DYNAMIS-POP is fully reproducible. All statistical analysis scripts (R code) used to generate the model parameters as well as the model code are openly available for download.
Data requirements are met by most countries through their population censuses, and implementation of demographic household surveys like UNICEF’s Multiple Indicators Cluster Surveys (MICS) or Demographic and Health Surveys (DHS). Once built and compiled, using the model is easy, as it has an intuitive graphical user interface and runs on a standard PC. While model development remains a complex issue, a collection of modular components that can be adapted and assembled for various purposes is being built.
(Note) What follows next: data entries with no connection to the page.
Definition simulate_liquidity_allocation (st : SimulationState) (snapshot : ExactVaultSnapshot)
    (config : ValidatedVaultConfig) (projection : ProjectedVaultView)
    (configured : ValidatedLiquidityAdapterConfig) (key : PositionKey) (adapter : AdapterAddress)
    (data : Bytes) (requested : Z) : result SimulationError SimulationState :=
  if negb (lac_address configured =? adapter) || negb (bool_decide (data = []))
     || (lac_maximum_action_assets configured <? requested)
  then Err InvalidAction
  else
    first_total_assets ← establish_first_total st snapshot projection;
    current ← ok_or (ss_liquidity_adapter st) IncompleteState;
    if negb (la_adapter current =? adapter) then Err IncompleteState
    else
      transition ← smath (VaultV1.allocate current requested);
      let reference := mkCapRef (vv_address config) (la_adapter_id current) in
      old ← ok_or (ss_cap_ledger st !! reference) IncompleteState;
      updated ← apply_delta old (VaultV1.vt_allocation_change transition);
      cap ← ok_or (ev_caps snapshot !! reference) IncompleteState;
      _ ← map_err (fun _ => AllocationCap)
            (validate_allocation_cap cap first_total_assets updated);
      vault_idle ← ok_or (checked_sub (ss_vault_idle st) requested) InsufficientIdle;
      '(shared_liquidity, _) ← sliq (credit (ss_shared_liquidity st) (vv_asset config) requested);
      invested ← ok_or (checked_add U256_MAX (la_real_assets current) requested)
                   SimulationArithmetic;
      let local_loss := saturating_sub invested (VaultV1.vt_real_assets transition) in
      max_withdraw ← ok_or (checked_add U256_MAX (la_max_withdraw current) requested)
                       SimulationArithmetic;
      immediate_loss ← ok_or (checked_add U256_MAX (ss_immediate_loss_assets st) local_loss)
                         SimulationArithmetic;
      Ok (mkSimulationState (ss_projection_timestamp st) (ss_markets st) (ss_positions st)
            (ss_initial_position_assets st)
            (Some (liquidity_after current transition updated
                     (saturating_sub (la_max_deposit current) requested) max_withdraw))
            (<[reference := updated]> (ss_cap_ledger st)) vault_idle (ss_locked_idle st)
            (Some first_total_assets) shared_liquidity
            (ss_actions st ++
               [mkActionProjection key requested (VaultV1.vt_changed_morpho_shares transition)
                  (VaultV1.vt_real_assets transition) (VaultV1.vt_allocation_change transition)
                  local_loss])
            immediate_loss).

Definition simulate_direct_allocation (st : SimulationState) (snapshot : ExactVaultSnapshot)
    (config : ValidatedVaultConfig) (projection : ProjectedVaultView)
    (key : PositionKey) (adapter : AdapterAddress)
    (data : Bytes) (requested : Z) : result SimulationError SimulationState :=
  configured ← ok_or (List.find (fun position => pc_position_key position =? key)
                        (vv_positions config)) IncompleteState;
  if negb (pc_adapter configured =? adapter)
     || negb (bool_decide (data = encode_adapter_data (pc_market_params configured)))
  then Err InvalidAction
  else
    position ← ok_or (ss_positions st !! key) IncompleteState;
    if negb (bool_decide (ps_mode position = Active)) then Err PositionMode
    else if negb (bool_decide (is_Some (ev_adapters snapshot !! adapter))) then Err IncompleteState
    else
      first_total_assets ← establish_first_total st snapshot projection;
      market ← ok_or (ss_markets st !! ps_market position) IncompleteState;
      stored ← ok_or (ev_markets snapshot !! ps_market position) IncompleteState;
      transition ← smath (Market.allocate market (ps_internal_shares position) requested
                            (ps_recorded_market_allocation position) (sm_fee stored)
                            (ps_affected_caps position));
      cap_ledger ← try_fold (cap_allocated snapshot first_total_assets
                               (Market.at_allocation_change transition))
                     (ss_cap_ledger st) (cap_refs (ps_affected_caps position));
      vault_idle ← ok_or (checked_sub (ss_vault_idle st) requested) InsufficientIdle;
      '(shared_liquidity, _) ← sliq (credit (ss_shared_liquidity st)
                                       (mp_loan_token (sm_params stored)) requested);
      invested ← ok_or (checked_add U256_MAX (ps_expected_assets position) requested)
                   SimulationArithmetic;
      let local_loss := saturating_sub invested (Market.at_expected_assets transition) in
      immediate_loss ← ok_or (checked_add U256_MAX (ss_immediate_loss_assets st) local_loss)
                         SimulationArithmetic;
      Ok (mkSimulationState (ss_projection_timestamp st)
            (<[ps_market position := Market.at_market transition]> (ss_markets st))
            (<[key := position_after position transition]> (ss_positions st))
            (ss_initial_position_assets st) (ss_liquidity_adapter st) cap_ledger vault_idle
            (ss_locked_idle st) (Some first_total_assets) shared_liquidity
            (ss_actions st ++
               [mkActionProjection key requested (Market.at_changed_shares transition)
                  (Market.at_expected_assets transition)
                  (Market.at_allocation_change transition) local_loss])
            immediate_loss).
While it will not be a plug-and-play tool and still require technical expertise for model development or customization, this collection of well-documented modules should save developers and data analysts considerable time and lower the entry barrier into micro-simulation modeling.
As the model remains in development, upgrades of existing modules, and additional modules, are expected to be released in the future. All materials are made public on the project Github repository.